(** A finite non-zero quotient of two positive floats is positive. *)
Lemma SFdiv_pos_finite_nonzero (x y : float) :
  float_pos x = true -> float_pos y = true ->
  finite_nonzero (SFdiv prec emax x y) = true ->
  exists m e, SFdiv prec emax x y = S754_finite false m e.
Proof.
  intros Hx Hy Hq.
  destruct (float_pos_cases x Hx) as [-> | (mx & ex & ->)];
    destruct (float_pos_cases y Hy) as [-> | (my & ey & ->)];
    try (cbn in Hq; discriminate).
  destruct (SFdiv_pos_finite_cases mx ex my ey) as [E | [E | E]];
    [rewrite E in Hq; discriminate | rewrite E in Hq; discriminate | exact E].
Qed.

(** [math.ceil] of a finite float is its ceiling. *)
Lemma math_ceil_is_ceiling s m e :
  exists n, math_ceil (S754_finite s m e) = Ok n /\
            is_ceil_of_float (S754_finite s m e) n.
Proof.
  cbn [math_ceil is_ceil_of_float]. set (v := cond_Zopp s (Zpos m)).
  destruct (Z.leb_spec 0 e) as [He | He].
  - exists (v * 2 ^ e). split; [reflexivity |].
    rewrite (Z.max_r 0 e) by lia. rewrite (Z.max_l 0 (- e)) by lia.
    rewrite Z.pow_0_r. lia.
  - exists (- (- v / 2 ^ (- e))). split; [reflexivity |].
    rewrite (Z.max_l 0 e) by lia. rewrite (Z.max_r 0 (- e)) by lia.
    rewrite Z.pow_0_r.
    assert (Hp : 0 < 2 ^ (- e)) by (apply Z.pow_pos_nonneg; lia).
    pose proof (Z.div_mod (- v) (2 ^ (- e)) ltac:(lia)) as Hdm.
    pose proof (Z.mod_pos_bound (- v) (2 ^ (- e)) Hp) as Hb.
    nia.
Qed.

(** [math.ceil] of a positive finite float is at least 1. *)
Lemma math_ceil_pos m e :
  exists n, math_ceil (S754_finite false m e) = Ok n /\ 1 <= n.
Proof.
  destruct (math_ceil_is_ceiling false m e) as (n & Hn & Hc).
  exists n. split; [exact Hn |].
  cbn [is_ceil_of_float cond_Zopp] in Hc.
  assert (Hp : 0 < 2 ^ Z.max 0 e) by (apply Z.pow_pos_nonneg; lia).
  assert (Hq : 0 < 2 ^ Z.max 0 (- e)) by (apply Z.pow_pos_nonneg; lia).
  nia.
Qed.

(* ================================================================== *)
(** * Ranges and arrays *)

Lemma range_length n : List.length (range n) = Z.to_nat n.
Proof. unfold range. rewrite length_map, length_seq. reflexivity. Qed.

Lemma in_range x n : In x (range n) <-> 0 <= x < n.
Proof.
  unfold range. rewrite in_map_iff. split.
  - intros (k & <- & Hk). apply in_seq in Hk. lia.
  - intros Hx. exists (Z.to_nat x). split; [lia |]. apply in_seq. lia.
Qed.

Lemma nth_map_range {A} (g : Z -> A) n k d :
  (k < Z.to_nat n)%nat -> nth k (map g (range n)) d = g (Z.of_nat k).
Proof.
  intros Hk. unfold range. rewrite map_map.
  rewrite (nth_indep _ d (g (Z.of_nat 0%nat)))
    by (rewrite length_map, length_seq; exact Hk).
  rewrite (map_nth (fun x => g (Z.of_nat x))).
  rewrite seq_nth by exact Hk. reflexivity.
Qed.

Lemma grid_length {A} h w (f : Z -> Z -> A) :
  List.length (grid h w f) = Z.to_nat h.
Proof. unfold grid. rewrite length_map. apply range_length. Qed.

Lemma nth_grid {A} h w (f : Z -> Z -> A) r c d :
  (r < Z.to_nat h)%nat -> (c < Z.to_nat w)%nat ->
  nth c (nth r (grid h w f) []) d = f (Z.of_nat r) (Z.of_nat c).
Proof.
  intros Hr Hc. unfold grid.
  rewrite (nth_map_range (fun r => map (fun c => f r c) (range w))) by exact Hr.
  apply (nth_map_range (fun c => f (Z.of_nat r) c)). exact Hc.
Qed.

Lemma map_map_grid {A B} (g : A -> B) h w (f : Z -> Z -> A) :
  map (map g) (grid h w f) = grid h w (fun r c => g (f r c)).
Proof.
  unfold grid. rewrite map_map. apply map_ext. intros r.
  rewrite map_map. reflexivity.
Qed.

Lemma grid_ext {A} h w (f g : Z -> Z -> A) :
  (forall r c, 0 <= r < h -> 0 <= c < w -> f r c = g r c) ->
  grid h w f = grid h w g.
Proof.
  intros H. unfold grid. apply map_ext_in. intros r Hr.
  apply map_ext_in. intros c Hc. apply H; apply in_range; assumption.
Qed.

(** A windowed read is one grid per band. *)
Lemma read_window_grid src win :
  read_window src win =
  map (fun b => grid (height win) (width win)
                  (fun r c => ds_sample src b (row_off win + r) (col_off win + c)))
      (range (ds_count src)).
Proof. reflexivity. Qed.

(** Transposing band-major data of at least one band gives the grid of
    pixels, each pixel listing the bands in order. *)
Lemma np_transpose_grid h w (F : Z -> Z -> Z -> Z) (b0 : Z) (bs : list Z) :
  np_transpose_1_2_0 (map (fun b => grid h w (F b)) (b0 :: bs)) =
  grid h w (fun r c => map (fun b => F b r c) (b0 :: bs)).
Proof.
  unfold np_transpose_1_2_0.
  set (bands := map (fun b => grid h w (F b)) (b0 :: bs)).
  assert (HH : List.length (hd [] bands) = Z.to_nat h)
    by (subst bands; cbn [map hd]; apply grid_length).
  rewrite HH.
  destruct (Z.to_nat h) as [| h'] eqn:Eh.
  - unfold grid, range. rewrite Eh. reflexivity.
  - assert (HW : List.length (hd [] (hd [] bands)) = Z.to_nat w).
    { subst bands. cbn [map hd]. unfold grid at 1, range at 2. rewrite Eh.
      cbn [seq map hd]. rewrite length_map. apply range_length. }
    rewrite HW. rewrite <- Eh.
    unfold grid at 1, range. rewrite map_map. apply map_ext_in.
    intros r Hr. apply in_seq in Hr. rewrite map_map. apply map_ext_in.
    intros c Hc. apply in_seq in Hc.
    subst bands. rewrite map_map. apply map_ext. intros b.
    apply nth_grid; lia.
Qed.

Lemma np_all_eq_zero_grid h w (f : Z -> Z -> Z) :
  np_all_eq_zero (grid h w f) = true <->
  (forall r c, 0 <= r < h -> 0 <= c < w -> f r c = 0).
Proof.
  unfold np_all_eq_zero, grid. rewrite forallb_forall. split.
  - intros H r c Hr Hc.
    specialize (H (map (fun c => f r c) (range w))).
    rewrite forallb_forall in H.
    apply Z.eqb_eq, H.
    + apply in_map_iff. exists r. split; [reflexivity | apply in_range, Hr].
    + apply in_map_iff. exists c. split; [reflexivity | apply in_range, Hc].
  - intros H row Hrow. apply in_map_iff in Hrow. destruct Hrow as (r & <- & Hr).
    apply forallb_forall. intros v Hv. apply in_map_iff in Hv.
    destruct Hv as (c & <- & Hc). apply Z.eqb_eq, H; apply in_range; assumption.
Qed.

Lemma np_any_grid_false h w (f : Z -> Z -> list Z) :
  np_any (grid h w f) = false <->
  (forall r c, 0 <= r < h -> 0 <= c < w -> forall v, In v (f r c) -> v = 0).
Proof.
  unfold np_any, grid. split.
  - intros H r c Hr Hc v Hv.
    destruct (Z.eqb_spec v 0) as [E | E]; [exact E | exfalso].
    assert (Ht : existsb (existsb (existsb (fun v => negb (v =? 0))))
                   (map (fun r => map (fun c => f r c) (range w)) (range h)) = true).
    { apply existsb_exists. exists (map (fun c => f r c) (range w)). split.
      - apply in_map_iff. exists r. split; [reflexivity | apply in_range, Hr].
      - apply existsb_exists. exists (f r c). split.
        + apply in_map_iff. exists c. split; [reflexivity | apply in_range, Hc].
        + apply existsb_exists. exists v. split; [exact Hv |].
          apply negb_true_iff, Z.eqb_neq, E. }
    congruence.
  - intros H. apply not_true_is_false. intros Ht.
    apply existsb_exists in Ht. destruct Ht as (row & Hrow & Ht).
    apply in_map_iff in Hrow. destruct Hrow as (r & <- & Hr).
    apply existsb_exists in Ht. destruct Ht as (px & Hpx & Ht).
    apply in_map_iff in Hpx. destruct Hpx as (c & <- & Hc).
    apply existsb_exists in Ht. destruct Ht as (v & Hv & Ht).
    apply negb_true_iff, Z.eqb_neq in Ht. apply Ht.
    apply (H r c); [apply in_range, Hr | apply in_range, Hc | exact Hv].
Qed.

(** The image handed to the writer for a 4-band raster. *)
Lemma out_img_four_bands src win :
  ds_count src = 4 ->
  take_channels [2; 1; 0; 3]%nat (np_transpose_1_2_0 (read_window src win)) =
  grid (height win) (width win) (pixel_2103 src win).
Proof.
  intros Hc. rewrite read_window_grid, Hc.
  change (range 4) with [0; 1; 2; 3].
  rewrite (np_transpose_grid (height win) (width win)
             (fun b r c => ds_sample src b (row_off win + r) (col_off win + c))).
  unfold take_channels. rewrite map_map_grid. reflexivity.
Qed.

(** The image handed to the writer for a 3-band raster. *)
Lemma out_img_three_bands src win :
  ds_count src = 3 ->
  np_transpose_1_2_0 (read_window src win) =
  grid (height win) (width win) (pixel_012 src win).
Proof.
  intros Hc. rewrite read_window_grid, Hc.
  change (range 3) with [0; 1; 2].
  apply (np_transpose_grid (height win) (width win)
           (fun b r c => ds_sample src b (row_off win + r) (col_off win + c))).
Qed.

Lemma alpha_channel_all_zero src win :
  np_all_eq_zero (channel 3 (grid (height win) (width win) (pixel_2103 src win))) = true <->
  band_all_zero src win 3.
Proof.
  unfold channel. rewrite map_map_grid. rewrite np_all_eq_zero_grid.
  unfold band_all_zero. reflexivity.
Qed.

• _What you are asked to do_
Which lines of the data contain the string "writer"? Copy each one.

• _Expected output_
(** The image handed to the writer for a 4-band raster. *)
(** The image handed to the writer for a 3-band raster. *)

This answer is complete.